**The data**

(** * A boundary-tag, best-fit memory allocator (myalloc.c)

    Shallow embedding of [src/myalloc.c] and proofs about it.

    - [int] is a 32-bit two's-complement integer: values are kept in [Z] and
      every arithmetic result is reduced with [wrap_int].
    - [sizeof(int)] is 4 and has type [size_t]; arithmetic that involves it is
      unsigned 64-bit ([to_size_t]), and a [size_t] stored into an [int] is
      reduced with [wrap_int].
    - Pointers are byte addresses in [Z]; the null pointer is address 0.
    - The pool is byte addressed.  An [int] access reads or writes four
      consecutive bytes (little endian) at any address: block sizes need not be
      multiples of four.
    - The [while] loop of [best_fit_block] takes fuel; [None] means that the
      fuel ran out. *)

From Stdlib Require Import ZArith List Lia Bool String.
Import ListNotations.
Open Scope Z_scope.

(** ** Machine integers *)

Definition INT_MAX : Z := 2147483647.
Definition INT_MIN : Z := -2147483648.

(** Reduction of an integer to the range of [int]. *)
Definition wrap_int (z : Z) : Z := (z + 2147483648) mod 4294967296 - 2147483648.

(** Conversion to [size_t]. *)
Definition to_size_t (z : Z) : Z := z mod 18446744073709551616.

Definition sizeof_int : Z := 4.

Definition add_int (a b : Z) : Z := wrap_int (a + b).
Definition mul_int (a b : Z) : Z := wrap_int (a * b).
(** [abs] from stdlib.h. *)
Definition c_abs (a : Z) : Z := wrap_int (Z.abs a).

Definition size_add (a b : Z) : Z := to_size_t (a + b).
Definition size_sub (a b : Z) : Z := to_size_t (a - b).
Definition size_mul (a b : Z) : Z := to_size_t (a * b).

(** ** Byte-addressed memory *)

Definition memory := Z -> Z.

(** Byte number [i] of the representation of [v]. *)
Definition byte_of (v i : Z) : Z := (v / 256 ^ i) mod 256.

Definition load_int (h : memory) (p : Z) : Z :=
  wrap_int (h p mod 256
            + 256 * (h (p + 1) mod 256)
            + 65536 * (h (p + 2) mod 256)
            + 16777216 * (h (p + 3) mod 256)).

Definition store_int (h : memory) (p v : Z) : memory :=
  fun a => if (p <=? a) && (a <? p + 4) then byte_of v (a - p) else h a.

(** ** Allocator state *)

(** A call of [fprintf(stderr, fmt, arg)]. *)
Inductive event : Type :=
| Fprintf (fmt : string) (arg : Z).

(** The globals [MEMORY_SIZE], [mem] and [end], the contents of memory, and
    what was written to [stderr]. *)
Record state : Type := mkState {
  MEMORY_SIZE : Z;
  mem : Z;
  end_ : Z;
  heap : memory;
  stderr : list event
}.

Definition load (st : state) (p : Z) : Z := load_int (heap st) p.

Definition store (st : state) (p v : Z) : state :=
  mkState (MEMORY_SIZE st) (mem st) (end_ st) (store_int (heap st) p v) (stderr st).

Definition log (st : state) (e : event) : state :=
  mkState (MEMORY_SIZE st) (mem st) (end_ st) (heap st) (stderr st ++ [e]).

(** ** The functions of myalloc.c *)

(** [init_myalloc]: [malloc_result] is what [malloc(MEMORY_SIZE)] returned and
    [h] the contents of memory at that time.  [None] is [abort()]. *)
Definition init_myalloc (memory_size malloc_result : Z) (h : memory) : option state :=
  if malloc_result =? 0 then None
  else
    let init := malloc_result in
    let h := store_int h init memory_size in
    let init := init + memory_size - sizeof_int in
    let h := store_int h init memory_size in
    let init := init + sizeof_int in
    Some (mkState memory_size malloc_result init h []).

Definition get_header (st : state) (footer : Z) : Z :=
  let size := c_abs (load st footer) in
  footer - size + sizeof_int.

Definition get_footer (st : state) (header : Z) : Z :=
  let size := c_abs (load st header) in
  header + size - sizeof_int.

Definition get_next_header (st : state) (header : Z) : Z :=
  let size := c_abs (load st header) in
  let header := header + size in
  if header >=? end_ st then 0 else header.

(** The test of line 93. *)
Definition fits (st : state) (size header : Z) : bool :=
  (c_abs (load st header) >=? add_int size 8) && (load st header >? 0).

(** The loop of [best_fit_block], started at [header] with [result]. *)
Fixpoint best_fit_loop (fuel : nat) (st : state) (size header result : Z) : option Z :=
  match fuel with
  | O => None
  | S fuel' =>
      if header =? 0 then Some result
      else
        let result :=
          if fits st size header then
            if (if result =? 0 then true
                else c_abs (load st header) <? c_abs (load st result))
            then header else result
          else result in
        best_fit_loop fuel' st size (get_next_header st header) result
  end.

Definition best_fit_block (fuel : nat) (st : state) (size : Z) : option Z :=
  best_fit_loop fuel st size (mem st) 0.

Definition cannot_service : string :=
  "myalloc: cannot service request of size %d
".

(** The padded size [(size + 2 * sizeof(int))], a [size_t]. *)
Definition padded (size : Z) : Z := size_add (to_size_t size) (2 * sizeof_int).

(** The test of line 151. *)
Definition splits (st : state) (size header : Z) : bool :=
  to_size_t (c_abs (load st header)) >=? size_add (to_size_t size) (4 * sizeof_int).

Definition myalloc (fuel : nat) (st : state) (size : Z) : option (state * Z) :=
  match best_fit_block fuel st size with
  | None => None
  | Some header =>
      if header =? 0 then Some (log st (Fprintf cannot_service size), 0)
      else
        let old_header := header in
        if splits st size header then
          let orig_size := c_abs (load st header) in
          let st := store st header (wrap_int (size_mul (padded size) (to_size_t (-1)))) in
          let header := get_footer st header in
          let st := store st header (wrap_int (size_mul (padded size) (to_size_t (-1)))) in
          let header := header + sizeof_int in
          let st := store st header (wrap_int (size_sub (to_size_t orig_size) (padded size))) in
          let header := get_footer st header in
          let st := store st header (wrap_int (size_sub (to_size_t orig_size) (padded size))) in
          Some (st, old_header + sizeof_int)
        else
          let st := store st header (mul_int (load st header) (-1)) in
          let header := get_footer st header in
          let st := store st header (mul_int (load st header) (-1)) in
          Some (st, old_header + sizeof_int)
  end.

(** [back_coalesce] returns the new state and the header of the merged block. *)
Definition back_coalesce (st : state) (header : Z) : state * Z :=
  let right := load st header in
  let header := header - sizeof_int in
  let left := load st header in
  let header := get_header st header in
  let st := store st header (add_int (load st header) right) in
  let header := get_footer st header in
  let st := store st header (add_int (load st header) left) in
  (st, get_header st header).

Definition fwd_coalesce (st : state) (header : Z) : state :=
  let left := load st header in
  let header := get_next_header st header in
  let right := load st header in
  let header := header - sizeof_int in
  let header := get_header st header in
  let st := store st header (add_int (load st header) right) in
  let header := get_footer st header in
  store st header (add_int (load st header) left).

Definition myfree (st : state) (oldptr : Z) : state :=
  let newptr := oldptr - sizeof_int in
  let st := store st newptr (mul_int (load st newptr) (-1)) in
  let newptr := get_footer st newptr in
  let st := store st newptr (mul_int (load st newptr) (-1)) in
  let newptr := get_header st newptr in
  let '(st, newptr) :=
    if negb (newptr =? mem st) then
      if load st (newptr - sizeof_int) >? 0 then back_coalesce st newptr
      else (st, newptr)
    else (st, newptr) in
  let newptr := get_next_header st newptr in
  if negb (newptr =? 0) then
    if load st newptr >? 0 then
      let newptr := newptr - sizeof_int in
      let newptr := get_header st newptr in
      fwd_coalesce st newptr
    else st
  else st.

(** ** Traversal of the pool *)

(** The blocks met by the traversal of [best_fit_block]: header address and
    tag of each. *)
Fixpoint walk (fuel : nat) (st : state) (header : Z) : option (list (Z * Z)) :=
  match fuel with
  | O => None
  | S fuel' =>
      if header =? 0 then Some []
      else
        match walk fuel' st (get_next_header st header) with
        | None => None
        | Some l => Some ((header, load st header) :: l)
        end
  end.

Definition blocks (fuel : nat) (st : state) : option (list (Z * Z)) :=
  walk fuel st (mem st).

(** * Layouts, reachable states and the vocabulary of the claims *)

(** ** The layout of the pool

    A layout is the list of the tags of the blocks, in address order.  A
    positive tag is a free block and a negative one an allocated block; the
    magnitude is the size of the block in bytes, tags included. *)

(** The sum of the sizes of the blocks. *)
Fixpoint total (bs : list Z) : Z :=
  match bs with
  | [] => 0
  | b :: bs' => Z.abs b + total bs'
  end.

(** The blocks of layout [bs] lie in memory from address [a] on, each with its
    tag in its first and in its last word. *)
Fixpoint seg (h : memory) (a : Z) (bs : list Z) : Prop :=
  match bs with
  | [] => True
  | b :: bs' =>
      8 <= Z.abs b /\ load_int h a = b /\ load_int h (a + Z.abs b - 4) = b /\
      seg h (a + Z.abs b) bs'
  end.

(** Header address and tag of each block of a layout that starts at [a]. *)
Fixpoint blocks_from (a : Z) (bs : list Z) : list (Z * Z) :=
  match bs with
  | [] => []
  | b :: bs' => (a, b) :: blocks_from (a + Z.abs b) bs'
  end.

(** No two neighbouring blocks of the layout are both free. *)
Fixpoint no_adjacent_free (bs : list Z) : Prop :=
  match bs with
  | [] => True
  | a :: bs' =>
      match bs' with
      | [] => True
      | b :: _ => ~ (0 < a /\ 0 < b)
      end /\ no_adjacent_free bs'
  end.

(** The payload pointers of the allocated blocks. *)
Fixpoint payloads (a : Z) (bs : list Z) : list Z :=
  match bs with
  | [] => []
  | b :: bs' =>
      (if b <? 0 then [a + 4] else []) ++ payloads (a + Z.abs b) bs'
  end.

(** The state is well formed with layout [bs]. *)
Record wf (st : state) (bs : list Z) : Prop := mkWf {
  wf_mem : 0 < mem st;
  wf_end : end_ st = mem st + MEMORY_SIZE st;
  wf_max : MEMORY_SIZE st <= INT_MAX;
  wf_total : total bs = MEMORY_SIZE st;
  wf_nonempty : bs <> [];
  wf_seg : seg (heap st) (mem st) bs;
  wf_naf : no_adjacent_free bs
}.

(** ** Best-fit search as a fold over the blocks *)

(** The test of line 93 on a tag, with [k] the value of [size + 8]. *)
Definition takes (k t : Z) : bool := (Z.abs t >=? k) && (t >? 0).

**What is being asked**
Your answer should consist only of the lines above between the line holding "best_fit_loop fuel' st" and the line holding "Definition splits (st", inclusive, each transcribed exactly.

**Solution to the exercise**
        best_fit_loop fuel' st size (get_next_header st header) result
  end.

Definition best_fit_block (fuel : nat) (st : state) (size : Z) : option Z :=
  best_fit_loop fuel st size (mem st) 0.

Definition cannot_service : string :=
  "myalloc: cannot service request of size %d
".

(** The padded size [(size + 2 * sizeof(int))], a [size_t]. *)
Definition padded (size : Z) : Z := size_add (to_size_t size) (2 * sizeof_int).

(** The test of line 151. *)
Definition splits (st : state) (size header : Z) : bool :=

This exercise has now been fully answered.